Por otro lado, cabe sospechar que se corta el pelo ella misma o deja que se lo corte un mono.

Esta mujer habla a grito pelado y hace preguntas indiscretas. Pero, para compensar esta mala costumbre, una vez que ha preguntado no deja contestar. Enlaza su pregunta con una serie de anécdotas propias que relata en un tono que asusta. Parece estar permanentemente enfadada y a punto de llevar a cabo una venganza.
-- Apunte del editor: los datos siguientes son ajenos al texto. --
Lemma sort_insert_sorted (x : CNode) (l : list CNode) :
  StronglySorted canonical_le l -> StronglySorted canonical_le (sort_insert x l).
Proof.
  induction l as [|y l IH]; simpl; intros Hs.
  - constructor; [constructor | constructor].
  - inversion Hs as [|y' l' Hl Hy]; subst.
    destruct (less x y) eqn:Hxy.
    + constructor; [exact Hs|].
      apply less_true_le in Hxy. constructor; [exact Hxy|].
      eapply Forall_impl; [exact Hy|].
      intros z Hyz. eapply canonical_le_trans; eassumption.
    + constructor; [apply IH; exact Hl|].
      apply less_false_le in Hxy.
      rewrite (sort_insert_perm x l). constructor; assumption.
Qed.

Lemma sort_Slice_sorted (l : list CNode) :
  StronglySorted canonical_le (sort_Slice l).
Proof.
  induction l as [|x l IH]; simpl; [constructor|].
  apply sort_insert_sorted. exact IH.
Qed.

(** *** The index pass *)

Lemma assign_index_same (nodes : list CNode) : forall index,
  Forall2 same_entry (assign_index index nodes) nodes.
Proof.
  induction nodes as [|cn rest IH]; intros index; simpl; constructor.
  - repeat split.
  - apply IH.
Qed.

Lemma canonical_le_same (a a' b b' : CNode) :
  same_entry a' a -> same_entry b' b -> canonical_le a b -> canonical_le a' b'.
Proof.
  unfold same_entry, canonical_le.
  intros (-> & _ & _ & _ & -> & _) (-> & _ & _ & _ & -> & _). auto.
Qed.
(** X18: whatever is drawn, the list [find_patterns] returns is made of
    patterns of the two catalogues, each at most once and in catalogue
    order, the tactical ones first; a tactical entry carries the
    coordinate of the move and the urgency "high" exactly for a beginner
    pattern, a strategic entry no location and the urgency "medium". *)
Theorem find_patterns_entries (self : PatternRecognizer) (b : board)
    (m : Move) (g : tape) :
  ∃ tactical strategic,
    tactical `sublist_of` tactical_patterns self ∧
    strategic `sublist_of` strategic_patterns self ∧
    (find_patterns self b m g).1
    = (tactical_entry m <$> tactical) ++ (strategic_entry <$> strategic).
Proof.
  rewrite find_patterns_unfold.
  destruct (find_tactical_entries b m (tactical_patterns self) [] g)
    as (ts & Hts & ->).
  destruct (find_strategic_entries b (strategic_patterns self)
              ([] ++ (tactical_entry m <$> ts))
              (find_tactical b m (tactical_patterns self) [] g).2)
    as (ss & Hss & ->).
  by exists ts, ss.
Qed.

(** X19: [_generate_learning_points] returns three points for a corner,
    center or approach move, and they do not depend on the phase: the
    advice on the phase is the fourth point, which the cut to three
    drops.  For any other type the advice on the phase is the only
    point. *)
Theorem learning_points_cut (m : Move) (move_type : string) (p p' : GamePhase) :
  (move_type ∈ ["corner"; "center"; "approach"] →
     length (_generate_learning_points m move_type p) = 3%nat ∧
     _generate_learning_points m move_type p
     = _generate_learning_points m move_type p') ∧
  (move_type ∉ ["corner"; "center"; "approach"] →
     length (_generate_learning_points m move_type p) = 1%nat ∧
     (p ≠ p' → _generate_learning_points m move_type p
               ≠ _generate_learning_points m move_type p')).
Proof.
  unfold _generate_learning_points. split; intros Ht.
  - repeat (apply elem_of_cons in Ht as [-> | Ht]; [by destruct p, p' |]).
    by apply elem_of_nil in Ht.
  - rewrite !bool_decide_false by (intros ->; apply Ht; set_solver).
    split; [done |]. by destruct p, p'.
Qed.
(* ===== verification/_CoqProject ===== *)
-Q . S2P
Prelude.v
Machine.v
Status.v
MemFuncs.v
BinFuncs.v
Strings.v
Vga.v
Heap.v
Pmm.v
Paging.v
BootTables.v
Print.v
Tests.v
Security.v
Serial.v
Stop.v
Descriptors.v
Interrupts.v
Keyboard.v
Startup.v
Multiboot.v
Bootstrap.v
Dispatch.v
Entry.v
Typing.v
EfiBoot.v
CTypes.v
Headers.v
EfiHeaders.v
BootHeaders.v
CharMap.v
Layouts.v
Debe tener más de cincuenta años, pero tiene una hija de apenas cinco. La niña, que grita como su progenitora, pero con un tono más chirriante, al parecer no quiere comer nunca y la madre piensa que está enferma y pretende curarla a voces. Y es que la señora opina que las personas estamos en el mundo para comer, y que si uno, por motivos de salud o de estética no puede comer todo lo que quiera, no merece la pena vivir y es mejor morirse. Así me lo dijo hace unos días, cuando me encontré con ella en el vestíbulo mientras esperaba el ascensor, y los dieciséis tramos de escalera que me separaban de mi casa me impedían evitar el encuentro.

Llegó con la niña de la mano, dándole tirones, resoplando y quejándose.
-¡A estas horas estoy ya...!
-¿Cansada? –pregunté por cortesía.
-Bueno, cansada también, pero lo que digo es que estoy muerta de hambre. Usted también, ¿no?
-Bueno...
-Aunque usted no parece que coma mucho, ¿es que está a régimen?
-No, yo...
-Porque eso es un suplicio. Yo me pongo a régimen a cada momento, pero no aguanto ni tres días, y luego me pongo a comer con unas ganas...

Llegamos por fin a su planta. El ascensor se abrió y ella salió directa hacia su puerta, olvidada ya por completo de mí. Pero antes de que el ascensor se cerrara, pude oír que le decía a la niña con tono ofuscado:
-¡Y ahora a comer sin rechistar, o te pongo el plato de sombrero!

“Pobre criatura”, pensé, aunque no estoy segura de si me refería sólo a la niña o también a la madre.

miércoles, 18 de junio de 2008

Unidos por la oreja

Hasta hace poco las parejas iban por la calle amarraditas, como dice la canción, de tres formas distintas, a saber : de la mano, por la cintura o por los hombros.
Pero últimamente he visto que hay una forma nueva: por la oreja. Las parejas que muestran este nuevo estilo de enlace personal suelen ser jóvenes y tradicionales, o sea, chico y chica. Sin embargo, no van de la mano ni de ninguna de las formas tradicionales. Van sueltos, uno al lado del otro, pero comparten un MP3 ó 4, con un auricular cada uno, él en la oreja derecha y ella en la izquierda o viceversa.
Lo bonito del caso es que para todo parecen previamente de acuerdo: para cruzar, para pararse en los semáforos, para echar de nuevo a andar, para volver la cabeza... Qué simetría, que coordinación, qué ballet callejero.
Y si es que no se han puesto de acuerdo previamente, entonces es mejor aún: no cabe duda de que están hechos el uno para el otro. Sería imposible tal coordinación espontánea si no fueran almas gemelas.